(** * Swing Score Engine: a shallow embedding of [swing_score_engine.py]
    and of the score adjustment of [app_new.py].

    Conventions of the embedding.

    - A Python/numpy float is a value of [float]: not-a-number, the two
      infinities, or a finite number carried as an exact rational.  Arithmetic
      on finite values is exact (binary rounding is idealised away); the
      special values follow IEEE 754 as numpy applies it (a quotient by zero
      is an infinity or NaN, never an exception; every comparison with NaN is
      false).  Zero carries no sign.
    - Python [int]s are [Z]; Python [dict]s are [gmap string pyval].
    - A [try]/[except] block is a computation in the exception monad
      [result]; the handler is the [match] on its outcome.
    - The indicator library ([pandas_ta]) and the market-data client are
      external to the repository: the engine is parameterised over them
      (classes [pandas_ta] and [DataClient]).
    - The server around the engine ([database.py], [auth.py],
      [market_analyst.py] and the routes of [app_new.py]) is embedded in
      modules named after the files.  The [licenses] table is a list of rows
      threaded through the functions that read and write it, the clock and
      the entropy source are arguments, and the two HTTP services of the
      analyst are a class ([market_analyst.Services]). *)

From Stdlib Require Import QArith Qabs Qround Lqa ZArith String List.
From stdpp Require Import gmap strings pretty sorting.
From Stdlib Require Import Ascii.

#[local] Open Scope Z_scope.
#[local] Open Scope string_scope.

(* ================================================================== *)
(** ** Floats *)
(* ================================================================== *)

Inductive float : Type :=
| NaN
| NegInf
| Fin (q : Q)
| PosInf.

Definition Qlt_bool (x y : Q) : bool := negb (Qle_bool y x).

(** Sign of a rational: [Lt] negative, [Eq] zero, [Gt] positive. *)
Definition Qsign (q : Q) : comparison := (0 ?= q)%Q.

Definition fneg (x : float) : float :=
  match x with
  | NaN => NaN
  | NegInf => PosInf
  | Fin q => Fin (- q)
  | PosInf => NegInf
  end.

Definition fadd (x y : float) : float :=
  match x, y with
  | NaN, _ | _, NaN => NaN
  | PosInf, NegInf | NegInf, PosInf => NaN
  | PosInf, _ | _, PosInf => PosInf
  | NegInf, _ | _, NegInf => NegInf
  | Fin a, Fin b => Fin (a + b)
  end.

Definition fsub (x y : float) : float := fadd x (fneg y).

(** An infinity of the given sign; [Eq] (an infinity times zero) is NaN. *)
Definition inf_of_sign (s : comparison) : float :=
  match s with
  | Lt => PosInf
  | Gt => NegInf
  | Eq => NaN
  end.

Definition flip_sign (s : comparison) : comparison :=
  match s with
  | Lt => Gt
  | Gt => Lt
  | Eq => Eq
  end.

Definition fmul (x y : float) : float :=
  match x, y with
  | NaN, _ | _, NaN => NaN
  | Fin a, Fin b => Fin (a * b)
  | PosInf, Fin b | Fin b, PosInf => inf_of_sign (Qsign b)
  | NegInf, Fin b | Fin b, NegInf => inf_of_sign (flip_sign (Qsign b))
  | PosInf, PosInf | NegInf, NegInf => PosInf
  | PosInf, NegInf | NegInf, PosInf => NegInf
  end.

Definition fdiv (x y : float) : float :=
  match x, y with
  | NaN, _ | _, NaN => NaN
  | Fin a, Fin b =>
      if Qeq_bool b 0 then inf_of_sign (Qsign a) else Fin (a / b)
  | Fin _, (PosInf | NegInf) => Fin 0
  | PosInf, Fin b => if Qlt_bool b 0 then NegInf else PosInf
  | NegInf, Fin b => if Qlt_bool b 0 then PosInf else NegInf
  | (PosInf | NegInf), (PosInf | NegInf) => NaN
  end.
(** * DpartTN: the residual/dilated detection network of [resnet_yolo.py]

    A shallow embedding of [src/tracking_main/resnet_yolo.py]: the layers
    the file instantiates, its three block classes, the stage builders,
    the [ResNet] constructor with its initialiser loop, the forward pass,
    and the pretrained-weight importer [load_my_state_dict]. *)

From Stdlib Require Import ZArith List Reals Lia.
From stdpp Require Import base option list strings gmap.

Local Open Scope Z_scope.

(** ** Exceptions and fallible results *)

Inductive error : Type :=
| KeyError (key : string)
| IndexError
| RuntimeError (msg : string)
| ValueError (msg : string)
| URLError (url : string).

Inductive result (A : Type) : Type :=
| Ok (a : A)
| Raise (e : error).
Arguments Ok {A} a.
Arguments Raise {A} e.

#[export] Instance result_ret : MRet result := fun _ a => Ok a.
#[export] Instance result_bind : MBind result := fun _ _ k r =>
  match r with
  | Ok a => k a
  | Raise e => Raise e
  end.

(** ** The torch layers the file instantiates

    Every parameter carries a description of how its data was last
    filled: by the layer's own constructor, by [normal_], or by
    [fill_]/[zero_]. *)

Inductive Init : Type :=
| DefaultInit
| Normal (mean std : R)
| Fill (v : R).

Record Conv2d : Type := mkConv2d {
  in_channels : Z;
  out_channels : Z;
  kernel_size : Z * Z;
  conv_stride : Z;
  conv_padding : Z;
  dilation : Z;
  conv_weight : Init
}.

Record BatchNorm2d : Type := mkBatchNorm2d {
  num_features : Z;
  bn_weight : Init;
  bn_bias : Init
}.

Record MaxPool2d : Type := mkMaxPool2d {
  pool_kernel : Z;
  pool_stride : Z;
  pool_padding : Z
}.

Record AvgPool2d : Type := mkAvgPool2d { avg_kernel : Z }.

(** [nn.Conv2d(i, o, kernel_size=k, stride=s, padding=p, dilation=d, bias=False)] *)
Definition nn_Conv2d (i o k s p d : Z) : Conv2d :=
  mkConv2d i o (k, k) s p d DefaultInit.

(** [nn.BatchNorm2d(c)] *)
Definition nn_BatchNorm2d (c : Z) : BatchNorm2d :=
  mkBatchNorm2d c DefaultInit DefaultInit.

(** A leaf of the module tree, as [isinstance] distinguishes them. *)
Inductive Layer : Type :=
| LConv (c : Conv2d)
| LBn (b : BatchNorm2d)
| LReLU
| LMaxPool (m : MaxPool2d)
| LAvgPool (a : AvgPool2d).

(** Number of scalars in the learnable parameters of a layer (no
    convolution of this file has a bias). *)
Definition conv_numel (c : Conv2d) : Z :=
  out_channels c * in_channels c * fst (kernel_size c) * snd (kernel_size c).

Definition bn_numel (b : BatchNorm2d) : Z := 2 * num_features b.

(** ** Tensor operations

    The forward recipes are written once, over any carrier [T] that
    implements the operations of [torch] they call. *)

Class TensorOps (T : Type) : Type := {
  conv2d : Conv2d -> T -> result T;
  batch_norm : BatchNorm2d -> T -> result T;
  relu : T -> T;
  max_pool2d : MaxPool2d -> T -> result T;
  avg_pool2d : AvgPool2d -> T -> result T;
  iadd : T -> T -> result T;
  sigmoid : T -> T;
  permute : list nat -> T -> result T
}.

(** *** The carrier of shapes *)

Definition shape : Type := list Z.

(** Output extent of a sliding window along one axis. *)
Definition window_out (n k s p d : Z) : Z :=
  (n + 2 * p - d * (k - 1) - 1) / s + 1.

Definition conv2d_shape (c : Conv2d) (x : shape) : result shape :=
  match x with
  | [n; ch; h; w] =>
      if negb (ch =? in_channels c) then
        Raise (RuntimeError "expected input to have in_channels channels")
      else if (h + 2 * conv_padding c <? dilation c * (fst (kernel_size c) - 1) + 1)
           || (w + 2 * conv_padding c <? dilation c * (snd (kernel_size c) - 1) + 1) then
        Raise (RuntimeError "kernel size can't be greater than actual input size")
      else
        Ok [n; out_channels c;
            window_out h (fst (kernel_size c)) (conv_stride c) (conv_padding c) (dilation c);
            window_out w (snd (kernel_size c)) (conv_stride c) (conv_padding c) (dilation c)]
  | _ => Raise (RuntimeError "expected 4D input")
  end.

(** A module is in training mode after construction, where batch
    normalisation refuses a single value per channel: a batch of one
    with one spatial position ([n * h * w = 1]). *)
Definition batch_norm_shape (b : BatchNorm2d) (x : shape) : result shape :=
  match x with
  | [n; ch; h; w] =>
      if negb (ch =? num_features b) then
        Raise (RuntimeError "running_mean should contain num_features elements")
      else if (h * w =? 1) && (n =? 1) then
        Raise (ValueError "expected more than 1 value per channel when training")
      else Ok x
  | _ => Raise (ValueError "expected 4D input")
  end.

Definition max_pool2d_shape (m : MaxPool2d) (x : shape) : result shape :=
  match x with
  | [n; ch; h; w] =>
      if pool_kernel m <? 2 * pool_padding m then
        Raise (RuntimeError "pad should be at most half of kernel size")
      else if (h + 2 * pool_padding m <? pool_kernel m)
           || (w + 2 * pool_padding m <? pool_kernel m) then
        Raise (RuntimeError "output size is too small")
      else
        Ok [n; ch;
            window_out h (pool_kernel m) (pool_stride m) (pool_padding m) 1;
            window_out w (pool_kernel m) (pool_stride m) (pool_padding m) 1]
  | _ => Raise (RuntimeError "expected 4D input")
  end.

Definition avg_pool2d_shape (a : AvgPool2d) (x : shape) : result shape :=
  match x with
  | [n; ch; h; w] =>
      if (h <? avg_kernel a) || (w <? avg_kernel a) then
        Raise (RuntimeError "output size is too small")
      else
        Ok [n; ch; window_out h (avg_kernel a) (avg_kernel a) 0 1;
                   window_out w (avg_kernel a) (avg_kernel a) 0 1]
  | _ => Raise (RuntimeError "expected 4D input")
  end.

(** [src] can be expanded to [dst]: aligned from the last axis, every
    extent of [src] is the extent of [dst] or 1, and [src] has no more
    axes than [dst]. *)
Definition same_extent (s d : Z) : bool := (s =? d) || (s =? 1).

Fixpoint expandable_rev (src dst : list Z) : bool :=
  match src, dst with
  | [], _ => true
  | _ :: _, [] => false
  | s :: src', d :: dst' => same_extent s d && expandable_rev src' dst'
  end.

Definition expandable (src dst : shape) : bool :=
  expandable_rev (rev src) (rev dst).

(** [out += residual]: the left operand keeps its shape. *)
Definition iadd_shape (out residual : shape) : result shape :=
  if expandable residual out then Ok out
  else Raise (RuntimeError "the size of tensor a must match the size of tensor b").

Definition permute_shape (dims : list nat) (x : shape) : result shape :=
  if bool_decide (Permutation dims (seq 0 (length x))) then
    Ok (map (fun i => nth i x 0) dims)
  else Raise (RuntimeError "permute: dims do not match the tensor").

#[export] Instance shape_ops : TensorOps shape := {|
  conv2d := conv2d_shape;
  batch_norm := batch_norm_shape;
  relu := fun x => x;
  max_pool2d := max_pool2d_shape;
  avg_pool2d := avg_pool2d_shape;
  iadd := iadd_shape;
  sigmoid := fun x => x;
  permute := permute_shape
|}.

(** ** [nn.Sequential] *)

(** The identity-adjustment pipelines of this file are all of the form
    convolution, then normalisation; an empty [nn.Sequential()] hands
    its input back. *)
Definition Sequential : Type := list Layer.

Definition apply_layer {T} `{TensorOps T} (l : Layer) (x : T) : result T :=
  match l with
  | LConv c => conv2d c x
  | LBn b => batch_norm b x
  | LReLU => Ok (relu x)
  | LMaxPool m => max_pool2d m x
  | LAvgPool a => avg_pool2d a x
  end.

Fixpoint seq_forward {T} `{TensorOps T} (s : Sequential) (x : T) : result T :=
  match s with
  | [] => Ok x
  | l :: s' => y ← apply_layer l x; seq_forward s' y
  end.

Definition layer_numel (l : Layer) : Z :=
  match l with
  | LConv c => conv_numel c
  | LBn b => bn_numel b
  | _ => 0
  end.

Definition seq_numel (s : Sequential) : Z :=
  fold_right (fun l acc => layer_numel l + acc) 0 s.

(** [conv3x3] *)
Definition conv3x3 (in_planes out_planes stride : Z) : Conv2d :=
  nn_Conv2d in_planes out_planes 3 stride 1 1.

(** ** [BasicBlock] and [Bottleneck] *)

(** The class handed to [ResNet] and [_make_layer] as [block]. *)
Inductive BlockClass : Type := BasicBlock | Bottleneck.

Definition expansion (block : BlockClass) : Z :=
  match block with
  | BasicBlock => 1
  | Bottleneck => 4
  end.

Record BasicBlockObj : Type := mkBasicBlock {
  bb_conv1 : Conv2d;
  bb_bn1 : BatchNorm2d;
  bb_conv2 : Conv2d;
  bb_bn2 : BatchNorm2d;
  bb_downsample : option Sequential;
  bb_stride : Z
}.

Record BottleneckObj : Type := mkBottleneck {
  bt_conv1 : Conv2d;
  bt_bn1 : BatchNorm2d;
  bt_conv2 : Conv2d;
  bt_bn2 : BatchNorm2d;
  bt_conv3 : Conv2d;
  bt_bn3 : BatchNorm2d;
  bt_downsample : option Sequential;
  bt_stride : Z
}.

Definition BasicBlock_init (inplanes planes stride : Z)
    (downsample : option Sequential) : BasicBlockObj :=
  mkBasicBlock
    (conv3x3 inplanes planes stride) (nn_BatchNorm2d planes)
    (conv3x3 planes planes 1) (nn_BatchNorm2d planes)
    downsample stride.

Definition Bottleneck_init (inplanes planes stride : Z)
    (downsample : option Sequential) : BottleneckObj :=
  mkBottleneck
    (nn_Conv2d inplanes planes 1 1 0 1) (nn_BatchNorm2d planes)
    (nn_Conv2d planes planes 3 stride 1 1) (nn_BatchNorm2d planes)
    (nn_Conv2d planes (planes * 4) 1 1 0 1) (nn_BatchNorm2d (planes * 4))
    downsample stride.

(** [residual = x], replaced by [self.downsample(x)] when there is one. *)
Definition residual_of {T} `{TensorOps T} (downsample : option Sequential)
    (x : T) : result T :=
  match downsample with
  | Some d => seq_forward d x
  | None => Ok x
  end.

Definition BasicBlock_forward {T} `{TensorOps T} (b : BasicBlockObj) (x : T) : result T :=
  out ← conv2d (bb_conv1 b) x;
  out ← batch_norm (bb_bn1 b) out;
  let out := relu out in
  out ← conv2d (bb_conv2 b) out;
  out ← batch_norm (bb_bn2 b) out;
  residual ← residual_of (bb_downsample b) x;
  out ← iadd out residual;
  Ok (relu out).

Definition Bottleneck_forward {T} `{TensorOps T} (b : BottleneckObj) (x : T) : result T :=
  out ← conv2d (bt_conv1 b) x;
  out ← batch_norm (bt_bn1 b) out;
  let out := relu out in
  out ← conv2d (bt_conv2 b) out;
  out ← batch_norm (bt_bn2 b) out;
  let out := relu out in
  out ← conv2d (bt_conv3 b) out;
  out ← batch_norm (bt_bn3 b) out;
  residual ← residual_of (bt_downsample b) x;
  out ← iadd out residual;
  Ok (relu out).

(** An instance of the class given as [block]. *)
Inductive Block : Type :=
| IsBasic (b : BasicBlockObj)
| IsBottleneck (b : BottleneckObj).
(** * NVML fan manager: the control core of [nvidia_fan_manager.py]

    A shallow embedding of the fan curve, the hysteresis gate, the
    per-profile hardware session, the manager's cycle, reload and
    shutdown, and of [normalize_config], followed by the properties
    proved about them.

    Numbers.  Python floats are embedded as rationals ([Q]) and Python's
    [int] is [Z].  The code compares, clamps, subtracts and rounds
    floats and converts ints to floats.  Comparing and clamping are
    exact on a machine too.  What a machine rounds is given by
    [round_double]: [float] of an int beyond [2 ^ 53] rounds, and raises
    [OverflowError] beyond the range of a double ([float_of_int]); the
    subtraction of the hysteresis gate rounds ([float_sub],
    [should_apply_float]), and [FanManager.should_apply] is its
    unrounded form, the same whenever the difference is a double.  NaN
    and the infinities are outside the embedding: a JSON document that
    holds one of them ([NaN], [Infinity], [1e999]), or a string that
    [float] reads as one, has no value here, and every statement below
    is about finite numbers. *)

From Stdlib Require Import QArith Qabs Qround Qminmax Qpower ZArith List String Bool.
From Stdlib Require Import Lia Lqa.
From Stdlib Require Import Permutation Sorted.
Import ListNotations.
Local Open Scope Q_scope.
Set Warnings "-register-all".

(** ** Python runtime pieces the code relies on *)

(** The exception classes that the modelled functions raise or catch. *)
Inductive exn : Type :=
| ValueError
| TypeError
| KeyError
| AttributeError
| IndexError
| OSError
| OverflowError
| NvmlError.

Definition exn_eqb (a b : exn) : bool :=
  match a, b with
  | ValueError, ValueError | TypeError, TypeError | KeyError, KeyError
  | AttributeError, AttributeError | IndexError, IndexError
  | OSError, OSError | OverflowError, OverflowError
  | NvmlError, NvmlError => true
  | _, _ => false
  end.

(** The outcome of a call: a value, or an exception on its way up. *)
Inductive result (A : Type) : Type :=
| Ok (a : A)
| Raise (e : exn).
Arguments Ok {A} a.
Arguments Raise {A} e.

(** [max(a, b)] and [min(a, b)] of two arguments: Python returns the
    first argument unless the second is strictly larger (smaller). *)
Definition Qlt_bool (a b : Q) : bool := negb (Qle_bool b a).
Definition py_max (a b : Q) : Q := if Qlt_bool a b then b else a.
Definition py_min (a b : Q) : Q := if Qlt_bool b a then b else a.

(** [round(x)] on a float: to the nearest integer, ties to the even one. *)
Definition py_round (x : Q) : Z :=
  let f := Qfloor x in
  let r := x - inject_Z f in
  if Qlt_bool r (1#2) then f
  else if Qlt_bool (1#2) r then (f + 1)%Z
  else if Z.even f then f else (f + 1)%Z.

(** [2 ^ k] for an integer [k] of either sign. *)
Definition pow2 (k : Z) : Q := 2 ^ k.

(** The binade of the positive rational [n / d]: the [e] with
    [2 ^ e <= n / d < 2 ^ (e + 1)]. *)
Definition binade (n d : positive) : Z :=
  let e := (Z.log2 (Zpos n) - Z.log2 (Zpos d))%Z in
  if Qle_bool (pow2 e) (Zpos n # d) then e else (e - 1)%Z.

(** The double that a float operation returns for the exact result [q]
    (IEEE 754 binary64, round to nearest, ties to the even mantissa):
    53 bits from the binade of [q] down, and never below [2 ^ -1074],
    the spacing of the subnormals.  The exponent has no upper end here:
    an operation that overflows to an infinity is outside the
    embedding. *)
Definition round_double (q : Q) : Q :=
  match Qnum q with
  | Z0 => 0
  | Zpos n | Zneg n =>
      let k := Z.max (binade n (Qden q) - 52) (-1074) in
      inject_Z (py_round (q * pow2 (- k))) * pow2 k
  end.

(** The rationals that are doubles. *)
Definition is_double (q : Q) : Prop := round_double q == q.
Definition CopyVector3fField (data : list byte) (p : nat) : Vector3f :=
  {| x := CopyField data (p + 0);
     y := CopyField data (p + 4);
     z := CopyField data (p + 8) |}.

Definition rigidbody_size : nat := 72.
Definition joint_size : nat := 108.

(** Body of the loop of [DeserializeRigidbodies]. *)
Definition read_rigidbody (data : list byte) (rigidbody_data : nat) : RigidBody :=
  {| collision_group := CopyField data (rigidbody_data + 0);
     collision_mask := CopyField data (rigidbody_data + 4);
     shape_type := CopyEnumField data (rigidbody_data + 8);
     physics_mode := CopyEnumField data (rigidbody_data + 12);
     shape_size := CopyVector3fField data (rigidbody_data + 16);
     shape_position := CopyVector3fField data (rigidbody_data + 28);
     shape_rotation := CopyVector3fField data (rigidbody_data + 40);
     mass := CopyField data (rigidbody_data + 52);
     move_attenuation := CopyField data (rigidbody_data + 56);
     rotation_damping := CopyField data (rigidbody_data + 60);
     repulsion := CopyField data (rigidbody_data + 64);
     friction_force := CopyField data (rigidbody_data + 68) |}.
Lemma insert_by_key_sorted x l :
  StronglySorted tier_le l -> StronglySorted tier_le (insert_by_key x l).
Proof.
  induction 1 as [|y l Hs IH Hy]; simpl.
  - repeat constructor.
  - destruct (Nat.ltb_spec (fst y) (fst x)) as [Hlt|Hge].
    + constructor; [exact IH |].
      rewrite insert_by_key_perm. constructor; [unfold tier_le; lia | exact Hy].
    + constructor; [now constructor |].
      constructor; [exact Hge |].
      eapply Forall_impl; [exact Hy |].
      unfold tier_le. intros z Hz. lia.
Qed.

Lemma sort_by_key_sorted l : StronglySorted tier_le (sort_by_key l).
Proof.
  induction l as [|x l IH]; simpl; [constructor |].
  now apply insert_by_key_sorted.
Qed.

Lemma of_tier_below t x l :
  Forall (tier_le x) l -> t < fst x -> of_tier t l = [].
Proof.
  induction 1 as [|y l Hy _ IH]; intros Ht; [reflexivity |].
  rewrite of_tier_cons, (IH Ht).
  destruct (Nat.eqb_spec (fst y) t); [| reflexivity].
  unfold tier_le in Hy. lia.
Qed.

Lemma of_tier_head x l : of_tier (fst x) (x :: l) = x :: of_tier (fst x) l.
Proof. now rewrite of_tier_cons, Nat.eqb_refl. Qed.

(** Two sorted lists with the same entries, in the same order, in every
    tier are the same list: a stable sort has one possible result. *)
Lemma sorted_stable_unique l1 l2 :
  StronglySorted tier_le l1 -> StronglySorted tier_le l2 ->
  (forall t, of_tier t l1 = of_tier t l2) -> l1 = l2.
Proof.
  intros S1. revert l2.
  induction S1 as [|x l1 S1 IH Hx]; intros l2 S2 Heq.
  - destruct l2 as [|y l2]; [reflexivity |].
    specialize (Heq (fst y)). rewrite of_tier_head in Heq. discriminate.
  - destruct S2 as [|y l2 S2 Hy].
    + specialize (Heq (fst x)). rewrite of_tier_head in Heq. discriminate.
    + assert (Hk : fst x = fst y).
      { destruct (Nat.lt_trichotomy (fst x) (fst y)) as [Hlt|[He|Hgt]];
          [| exact He |].
        - specialize (Heq (fst x)). rewrite of_tier_head in Heq.
          rewrite (of_tier_below (fst x) y (y :: l2)) in Heq;
            [discriminate | | exact Hlt].
          constructor; [unfold tier_le; lia | exact Hy].
        - specialize (Heq (fst y)). rewrite of_tier_head in Heq.
          rewrite (of_tier_below (fst y) x (x :: l1)) in Heq;
            [discriminate | | exact Hgt].
          constructor; [unfold tier_le; lia | exact Hx]. }
      assert (Hxy : x = y).
      { specialize (Heq (fst x)). rewrite of_tier_head in Heq.
        rewrite Hk, of_tier_head in Heq. congruence. }
      subst y. f_equal. apply IH; [exact S2 |].
      intros t. specialize (Heq t). rewrite !of_tier_cons in Heq.
      destruct (fst x =? t); congruence.
Qed.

=-=-=-=-=

Please find all lines of the entries that hold the string "positive" and copy them.

■ **Solved problem**:
(** Sign of a rational: [Lt] negative, [Eq] zero, [Gt] positive. *)
(** The binade of the positive rational [n / d]: the [e] with
Definition binade (n d : positive) : Z :=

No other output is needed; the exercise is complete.